NOAA’s National Weather Service Climate Prediction Center released its monthly El Niño/Southern oscillation (ENSO) Diagnostic Discussion:
Synopsis: El Niño is expected to strengthen and last through the Northern Hemisphere Winter 2009-2010.
A weak El Niño was present during July 2009, as monthly sea surface temperatures (SST) departures ranged from +0.5°C to +1.5°C across the equatorial Pacific Ocean, with the largest anomalies in the eastern half of the basin. Consistent with this warmth, all of the Niño-region SST indices were between +0.6°C to +1.0°C throughout the month. Subsurface oceanic heat content (average temperatures in the upper 300m of the ocean) anomalies continued to reflect a deep layer of anomalous warmth between the ocean surface and thermocline.
A majority of the model forecasts for the Niño-3.4 SST index [Fig. 6, at the bottom] suggest El Niño will continue to strengthen. While there is disagreement on the eventual strength of El Niño, nearly all of the dynamical models predict a moderate-to-strong El Niño during the Northern Hemisphere Winter 2009-10.
This announcement is not surprising news – it mainly means the ENSO models are on track (see NOAA says “El Niño arrives; Expected to Persist through Winter 2009-10″ – and that means record temperatures are coming and this will be the hottest decade on record).
But this evolving story remains a big deal from the perspective of heating up global temperatures and cooling off denier talking points. After all, the La Niña conditions over the past 18 months helped temporarily mute the strong human-caused warming signal, allowing the global warming deniers to push their nonsensical global cooling meme with the help of the status quo media (see “Media enable denier spin 1: A (sort of) cold January  doesn’t mean climate stopped warming“).

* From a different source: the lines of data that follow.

(** [strncmp(s, name, strlen(name)) == 0]: [name] is a prefix of [s]. *)
Definition strncmp_is_0 (s name : string) : bool := String.prefix name s.

(** The macro [GET_SELECT_CRITERIA]. *)
Definition GET_SELECT_CRITERIA (s : string) : select_criteria_t :=
  if strncmp_is_0 s "LEAST_GLOBAL_CONNECTIONS" then LEAST_GLOBAL_CONNECTIONS
  else if strncmp_is_0 s "LEAST_BEHIND_MASTER" then LEAST_BEHIND_MASTER
  else if strncmp_is_0 s "LEAST_ROUTER_CONNECTIONS" then LEAST_ROUTER_CONNECTIONS
  else if strncmp_is_0 s "LEAST_CURRENT_OPERATIONS" then LEAST_CURRENT_OPERATIONS
  else UNDEFINED_CRITERIA.

Definition select_criteria_to_str (type : select_criteria_t) : string :=
  match type with
  | LEAST_GLOBAL_CONNECTIONS => "LEAST_GLOBAL_CONNECTIONS"
  | LEAST_ROUTER_CONNECTIONS => "LEAST_ROUTER_CONNECTIONS"
  | LEAST_BEHIND_MASTER => "LEAST_BEHIND_MASTER"
  | LEAST_CURRENT_OPERATIONS => "LEAST_CURRENT_OPERATIONS"
  | _ => "UNDEFINED_CRITERIA"
  end.

Definition rstostr (state : reply_state_t) : string :=
  match state with
  | REPLY_STATE_START => "REPLY_STATE_START"
  | REPLY_STATE_DONE => "REPLY_STATE_DONE"
  | REPLY_STATE_RSET_COLDEF => "REPLY_STATE_RSET_COLDEF"
  | REPLY_STATE_RSET_ROWS => "REPLY_STATE_RSET_ROWS"
  end.

Definition failure_mode_to_str (type : failure_mode) : string :=
  match type with
  | RW_FAIL_INSTANTLY => "fail_instantly"
  | RW_FAIL_ON_WRITE => "fail_on_write"
  | RW_ERROR_ON_WRITE => "error_on_write"
  end.

End RWSplitNames.
(** * atk-esp32: the MCP tool server and the device state machine

    A shallow embedding of [main/device_state_machine.cc] and of the
    protocol part of [main/mcp_server.cc], with the properties of the
    written specification stated and proved over it.

    Conventions.  C++ [int] and [size_t] values are carried as [Z]; the
    places where a machine width could matter are pointed out where they
    occur.  Logging ([ESP_LOGx]) has no observable effect and is left out.
    Everything a function sends or schedules is returned as a list of
    [Effect]s, in program order. *)

From Stdlib Require Import List Bool ZArith Lia Ascii String DecimalString.
From Stdlib Require DecimalPos DecimalZ.
Import ListNotations.

Set Implicit Arguments.

(* ================================================================== *)
(** * Device state machine ([device_state.h], [device_state_machine.cc]) *)
(* ================================================================== *)

Module DeviceStateMachine.

(** [enum DeviceState], constructors in declaration order. *)
Inductive DeviceState : Set :=
| kDeviceStateUnknown
| kDeviceStateStarting
| kDeviceStateWifiConfiguring
| kDeviceStateIdle
| kDeviceStateConnecting
| kDeviceStateListening
| kDeviceStateSpeaking
| kDeviceStateUpgrading
| kDeviceStateActivating
| kDeviceStateAudioTesting
| kDeviceStateFatalError.

Definition DeviceState_eq_dec (a b : DeviceState) : {a = b} + {a <> b}.
Proof. decide equality. Defined.

(** [from == to] on the enum. *)
Definition state_eqb (a b : DeviceState) : bool :=
  if DeviceState_eq_dec a b then true else false.

Infix "==" := state_eqb (at level 70, no associativity).

(** The value [enum] gives each state, used to index [STATE_STRINGS]. *)
Definition state_index (s : DeviceState) : Z :=
  match s with
  | kDeviceStateUnknown => 0
  | kDeviceStateStarting => 1
  | kDeviceStateWifiConfiguring => 2
  | kDeviceStateIdle => 3
  | kDeviceStateConnecting => 4
  | kDeviceStateListening => 5
  | kDeviceStateSpeaking => 6
  | kDeviceStateUpgrading => 7
  | kDeviceStateActivating => 8
  | kDeviceStateAudioTesting => 9
  | kDeviceStateFatalError => 10
  end.

Definition STATE_STRINGS : list string :=
  [ "unknown"; "starting"; "wifi_configuring"; "idle"; "connecting";
    "listening"; "speaking"; "upgrading"; "activating"; "audio_testing";
    "fatal_error"; "invalid_state" ]%string.

Definition GetStateName (state : DeviceState) : string :=
  if ((0 <=? state_index state) && (state_index state <=? state_index kDeviceStateFatalError))%Z
  then nth (Z.to_nat (state_index state)) STATE_STRINGS "invalid_state"%string
  else nth (Z.to_nat (state_index kDeviceStateFatalError + 1)) STATE_STRINGS "invalid_state"%string.

(** [DeviceStateMachine::IsValidTransition]: the early return for equal
    states, then the [switch] on [from].  The [default] arm of the source
    is not reachable from a value of the enumeration. *)
Definition IsValidTransition (from to : DeviceState) : bool :=
  if from == to then true
  else
    match from with
    | kDeviceStateUnknown =>
        to == kDeviceStateStarting
    | kDeviceStateStarting =>
        (to == kDeviceStateWifiConfiguring) || (to == kDeviceStateActivating)
    | kDeviceStateWifiConfiguring =>
        (to == kDeviceStateActivating) || (to == kDeviceStateAudioTesting)
    | kDeviceStateAudioTesting =>
        to == kDeviceStateWifiConfiguring
    | kDeviceStateActivating =>
        (to == kDeviceStateUpgrading) || (to == kDeviceStateIdle)
        || (to == kDeviceStateWifiConfiguring)
    | kDeviceStateUpgrading =>
        (to == kDeviceStateIdle) || (to == kDeviceStateActivating)
    | kDeviceStateIdle =>
        (to == kDeviceStateConnecting) || (to == kDeviceStateListening)
        || (to == kDeviceStateSpeaking) || (to == kDeviceStateActivating)
        || (to == kDeviceStateUpgrading) || (to == kDeviceStateWifiConfiguring)
    | kDeviceStateConnecting =>
        (to == kDeviceStateIdle) || (to == kDeviceStateListening)
    | kDeviceStateListening =>
        (to == kDeviceStateSpeaking) || (to == kDeviceStateIdle)
    | kDeviceStateSpeaking =>
        (to == kDeviceStateListening) || (to == kDeviceStateIdle)
    | kDeviceStateFatalError =>
        false
    end.
(** On a registry that holds the collectors, each of the four shared calls
    returns, whatever its argument. *)
Lemma apply_returns cid oa ua (i : Chain.Info Point) o (reg : Registry) :
  GoStrings.ValidString (Address_Hex oa) = true ->
  well_registered reg ->
  exists reg', V2.apply (V2.metrics_of cid oa ua i) o reg = Ok reg' /\
               well_registered reg'.
Proof.
  intros Ho Hw. pose proof Hw as ((v1 & Hv1 & Hn1) & (v2 & Hv2 & Hn2) &
    (v3 & Hv3 & Hn3) & (v4 & Hv4 & Hn4) & _).
  assert (Hlabels : forall n, (n = 2)%nat ->
            validateLabelValues [Fmt.Sprintf_d cid; Address_Hex oa] n = true).
  { intros n ->. unfold validateLabelValues. cbn [List.length Nat.eqb forallb].
    by rewrite ValidString_Sprintf_d, Ho. }
  destruct o; cbn [V2.apply];
    unfold V2.SetDrandRound, V2.SetOracleRound, V2.IncSetRandomnessSuccess,
      V2.IncSetRandomnessFailure;
    cbn [V2.metrics_of V2.drandRoundTotal V2.oracleRoundTotal
         V2.setRandomnessSuccessTotal V2.setRandomnessFailureTotal
         V2.chainHash V2.chainID V2.oracleAddress].
  - erewrite Set_ok; [ | exact Hv1 | ].
    + eexists. split; [reflexivity|].
      by apply (well_registered_write (fun _ => round)).
    + rewrite Hn1. unfold validateLabelValues, HashString.
      cbn [List.length Nat.eqb forallb]. by rewrite ValidString_hex.
  - erewrite Set_ok; [ | exact Hv2 | by apply Hlabels ].
    eexists. split; [reflexivity|].
    by apply (well_registered_write (fun _ => round)).
  - erewrite Inc_ok; [ | exact Hv3 | by apply Hlabels ].
    eexists. split; [reflexivity|].
    by apply (well_registered_write (fun n => (n + 1) mod 2 ^ 64)).
  - erewrite Inc_ok; [ | exact Hv4 | by apply Hlabels ].
    eexists. split; [reflexivity|].
    by apply (well_registered_write (fun n => (n + 1) mod 2 ^ 64)).
Qed.

(** So does [SetUpdaterBalance] whenever [SetString] accepts the balance:
    the nil pointer is its only way to panic. *)
Lemma SetUpdaterBalance_returns cid oa ua (i : Chain.Info Point) wei f
    (reg : Registry) :
  Big.SetString wei = Big.Returned (Some f) ->
  GoStrings.ValidString (Address_Hex oa) = true ->
  GoStrings.ValidString (Address_Hex ua) = true ->
  well_registered reg ->
  exists reg',
    V2.SetUpdaterBalance (V2.metrics_of cid oa ua i) wei reg = Some (Ok reg') /\
    well_registered reg'.
Proof.
  intros Hs Ho Hu Hw. pose proof Hw as (_ & _ & _ & _ & (v & Hv & Hn)).
  unfold V2.SetUpdaterBalance. rewrite Hs. cbn [Big.Float64 mbind result_bind rbind].
  cbn [V2.metrics_of V2.updaterBalance V2.chainID V2.oracleAddress V2.updaterAddress].
  erewrite Set_ok; [ | exact Hv | ].
  - eexists. split; [reflexivity|].
    by apply (well_registered_write (fun _ => Big.Float64_of f)).
  - rewrite Hn. unfold validateLabelValues. cbn [List.length Nat.eqb forallb].
    by rewrite ValidString_Sprintf_d, Ho, Hu.
Qed.

Lemma well_registered_new (i : Chain.Info Point) (reg : Registry) :
  well_registered
    (<["drand_updater_balance_wei" := Collectors.updater_balance]>
       (Collectors.registered i reg)).
Proof.
  unfold well_registered, label_count, Collectors.registered.
  repeat split;
    (eexists; split;
     [ repeat (rewrite lookup_insert_ne by done); apply lookup_insert_eq
     | reflexivity ]).
Qed.
(** Creating an amendment, submitting one comment on it and listing its
    feedback, in [app_full_system.py] on a well-formed store and with
    requests that pass validation (title of 1 to 500 characters,
    description not empty, text of 1 to 5000 characters): the
    submission is accepted, and the listing succeeds and holds exactly
    one row, which carries the submitted text, the new amendment's key
    and the submission time. *)
Theorem create_submit_list_round_trip :
  forall env now1 now2 amendment text db,
    well_formed db ->
    valid_amendment_create amendment = true ->
    1 <= length text ->
    length text <= 5000 ->
    let i := next_amendment_id db in
    let db1 := snd (AppFullSystem.create_amendment now1 amendment db) in
    let request := {| amendment_id := i; original_text := text |} in
    let db2 := snd (AppFullSystem.post_feedback env now2 request db1) in
    valid_feedback_create request = true
    /\ exists response row,
         AppFullSystem.get_feedback i db2 = (Ok response, db2)
         /\ fl_feedback response = [row]
         /\ f_original_text row = text
         /\ f_amendment_id row = i
         /\ f_created_at row = now2.
Proof.
  intros env now1 now2 am text db [_ [_ Hr]] _ Ht1 Ht2 i db1 request db2.
  assert (Hvr : ((0 <? i)%Z && (1 <=? length text)
                 && (length text <=? 5000)) = true).
  { apply andb_true_iff. split; [apply andb_true_iff; split|].
    - apply Z.ltb_lt, next_amendment_id_positive.
    - apply Nat.leb_le, Ht1.
    - apply Nat.leb_le, Ht2. }
  assert (Hv : valid_feedback_create request = true) by exact Hvr.
  split; [exact Hv|].
  assert (Hq1 : exists a, query_amendment db1 i = Some a).
  { subst db1 i.
    change (snd (AppFullSystem.create_amendment now1 am db))
      with (snd (add_amendment db now1 (title am) (description am))).
    rewrite query_after_add_amendment, query_next_amendment_id, Z.eqb_refl.
    eexists. reflexivity. }
  destruct Hq1 as [a Hq1].
  assert (Hold : filter (fun f => (f_amendment_id f =? i)%Z) (feedback db)
                 = []).
  { apply filter_nothing. intros old Hin. apply Z.eqb_neq. intros E.
    apply (Hr old Hin). rewrite E. apply query_next_amendment_id. }
  subst db2. unfold AppFullSystem.post_feedback, route. rewrite Hv.
  cbn [snd]. unfold AppFullSystem.submit_feedback. subst request.
  cbn [amendment_id original_text].
  rewrite (first_amendment_found _ _ Hq1).
  destruct (AppFullSystem.analyze_sentiment env text)
    as [sentiment confidence].
  unfold endpoint_guard, add_feedback. cbn [fst snd].
  set (row := {| f_id := next_feedback_id db1;
                 f_amendment_id := i;
                 f_original_text := text;
                 f_summary := Some (AppFullSystem.summarize_text env text 15);
                 f_sentiment := Some sentiment;
                 f_sentiment_confidence := Some confidence;
                 f_created_at := now2 |}).
  set (db2 := {| amendments := amendments db1;
                 feedback := feedback db1 ++ [row] |}).
  assert (Hq2 : query_amendment db2 i = Some a) by exact Hq1.
  assert (Hrows : feedback_of db2 i = [row]).
  { unfold feedback_of. subst db2. cbn [feedback].
    change (feedback db1) with (feedback db).
    rewrite filter_app, Hold. subst row. cbn [filter app f_amendment_id].
    rewrite Z.eqb_refl. reflexivity. }
  unfold AppFullSystem.get_feedback.
  rewrite (first_amendment_found _ _ Hq2), Hrows.
  unfold make_FeedbackListResponse.
  assert (Hrow : forallb valid_feedback [row] = true).
  { cbn [forallb]. unfold valid_feedback. subst row.
    cbn [f_amendment_id f_original_text]. rewrite Hvr. reflexivity. }
  rewrite Hrow. cbn [fst snd].
  eexists. exists row. split; [reflexivity|]. repeat split.
Qed.

Lemma create_submit_list_round_trip_witness :
  exists response row,
    AppFullSystem.get_feedback 3
      (snd (AppFullSystem.post_feedback Fixtures.full_env_raising 400
              {| amendment_id := 3; original_text := lit "a clear draft" |}
              (snd (AppFullSystem.create_amendment 300 Samples.new_amendment
                      Samples.db2))))
    = (Ok response,
       snd (AppFullSystem.post_feedback Fixtures.full_env_raising 400
              {| amendment_id := 3; original_text := lit "a clear draft" |}
              (snd (AppFullSystem.create_amendment 300 Samples.new_amendment
                      Samples.db2))))
    /\ fl_feedback response = [row]
    /\ f_original_text row = lit "a clear draft".
Proof.
  assert (H1 : 1 <= length (lit "a clear draft")) by (cbn; lia).
  assert (H2 : length (lit "a clear draft") <= 5000) by (cbn; lia).
  destruct (@create_submit_list_round_trip Fixtures.full_env_raising 300%Z
              400%Z Samples.new_amendment (lit "a clear draft") Samples.db2
              samples_db2_well_formed eq_refl H1 H2)
    as [_ [response [row [Ha [Hb [Hc _]]]]]].
  exists response, row. split; [exact Ha|]. split; [exact Hb | exact Hc].
Defined.

(** ** Word counts of summaries *)

Lemma split_words (s : str) : Forall (fun w => is_word w = true) (split s).
Proof.
  induction s as [|c s IH]; [constructor|].
  destruct (isspace c) eqn:Hc.
  - cbn [split]. rewrite Hc. exact IH.
  - rewrite (@split_cons_word c s Hc).
    assert (H1 : is_word [c] = true) by (cbn; rewrite Hc; reflexivity).
    destruct s as [|c' s']; [repeat constructor; exact H1|].
    destruct (isspace c'); [constructor; [exact H1 | exact IH]|].
    destruct (split (c' :: s')) as [|w ws];
      [repeat constructor; exact H1|].
    inversion IH as [|w0 ws0 Hw Hws]; subst.
    constructor; [|exact Hws].
    destruct w as [|c0 w]; [discriminate|].
    cbn [is_word forallb] in *. rewrite Hc. exact Hw.
Qed.

Lemma is_word_nonspace (c : ascii) (w : str) :
  is_word (c :: w) = true ->
  isspace c = false /\ (w = [] \/ is_word w = true).
Proof.
  cbn [is_word forallb]. intros H. apply andb_true_iff in H as [Hc Hw].
  apply negb_true_iff in Hc. split; [exact Hc|].
  destruct w as [|c' w]; [left; reflexivity | right; exact Hw].
Qed.

Lemma split_word (w : str) : is_word w = true -> split w = [w].
Proof.
  induction w as [|c w IH]; [discriminate|].
  intros H. apply is_word_nonspace in H as [Hc [Hw | Hw]].
  - subst w. cbn [split]. rewrite Hc. reflexivity.
  - rewrite (@split_cons_word c w Hc). destruct w as [|c' w']; [discriminate|].
    destruct (is_word_nonspace _ _ Hw) as [Hc' _]. rewrite Hc'.
    rewrite (IH Hw). reflexivity.
Qed.

Lemma split_word_space (w : str) (c : ascii) (s : str) :
  is_word w = true -> isspace c = true ->
  split (w ++ c :: s) = w :: split s.
Proof.
  intros Hw Hsp. induction w as [|c0 w IH]; [discriminate|].
  apply is_word_nonspace in Hw as [Hc0 [Hw | Hw]].
  - subst w. cbn [app]. rewrite (@split_cons_word c0 (c :: s) Hc0). rewrite Hsp.
    cbn [split]. rewrite Hsp. reflexivity.
  - change ((c0 :: w) ++ c :: s) with (c0 :: (w ++ c :: s)).
    rewrite (@split_cons_word c0 (w ++ c :: s) Hc0).
    destruct w as [|c1 w']; [discriminate|].
    destruct (is_word_nonspace _ _ Hw) as [Hc1 _].
    cbn [app]. rewrite Hc1.
    change (c1 :: w' ++ c :: s) with ((c1 :: w') ++ c :: s).
    rewrite (IH Hw). reflexivity.
Qed.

Remember, back in January, NASA had predicted: “Given our expectation of the next El Niño beginning in 2009 or 2010, it still seems likely that a new global temperature record will be set within the next 1-2 years, despite the moderate negative effect of the reduced solar irradiance.“
So I will continue posting at least monthly updates. Regular readers can skip the rest of this post (though it does have some new figues).
It is the warming in the Nino 3.4 region of the Pacific that is typically used to define an El Niño. The region can be seen in this figure:
How are El Niño and La Niña defined?
El Niño and La Niña are officially defined as sustained sea surface temperature anomalies of magnitude greater than 0.5°C across the central tropical Pacific Ocean. When the condition is met for a period of less than five months, it is classified as El Niño or La Niña conditions; if the anomaly persists for five months or longer, it is called an El Niño or La Niña “episode.”
As the planet warms decade by decade thanks to human emissions of greenhouse gases, global temperature records tend to be set in El Niño years, like 1998, 2005 and 2007, whereas sustained La Niñas tend to cause relatively cooler years.
Human-caused global warming is so strong, however, that as NASA explained, it took a serious La Niña, plus unusually sustained low levels of solar irradiance, to make 2008 as cool as it was. Yet, notwithstanding the global warming deniers and the status quo media, 2008 wasn’t actually cool. Indeed, 2008 was almost 0.1°C warmer than the decade of the 1990s averaged as a whole. And not that there was any realistic chance global temperatures would collapse this year, but now it is quite safe to say that “this will be the hottest decade in recorded history by far.” The 2000s are on track to be nearly 0.2°C warmer than the 1990s. And that temperature jump is especially worrisome since the 1990s were only 0.14°C warmer than the 1980s.
If we have a moderate to strong El Niño, then, as NASA says, record global temperatures are all but inevitable. The NCDC already reported June was the second hottest on record with ocean temperatures the warmest on record — a full 0.11°F warmer than the 2005 record. It typically takes several months for ENSO to impact global temps.
And this brings us back to NOAA’s updated prediction. Here were the model forecasts from June:
Figure 5. Forecasts of sea surface temperature (SST) anomalies for the Niño 3.4 region (5°N-5°S, 120°W-170°W). Figure courtesy of the International Research Institute (IRI) for Climate and Society. Figure updated 15 June 2009.
Now here is the update as of July 16 [don’t ask me why these are always 3 weeks old, ask NOAA]:
Note that the June models that predicted a strengthening were correct. Also, Niño 3.4 in July averaged more than +0.8°C, so again, we see the July models that had predicted strengthening seem to be more accurate.
A hot summer and fall — how timely would that be for debating a climate bill?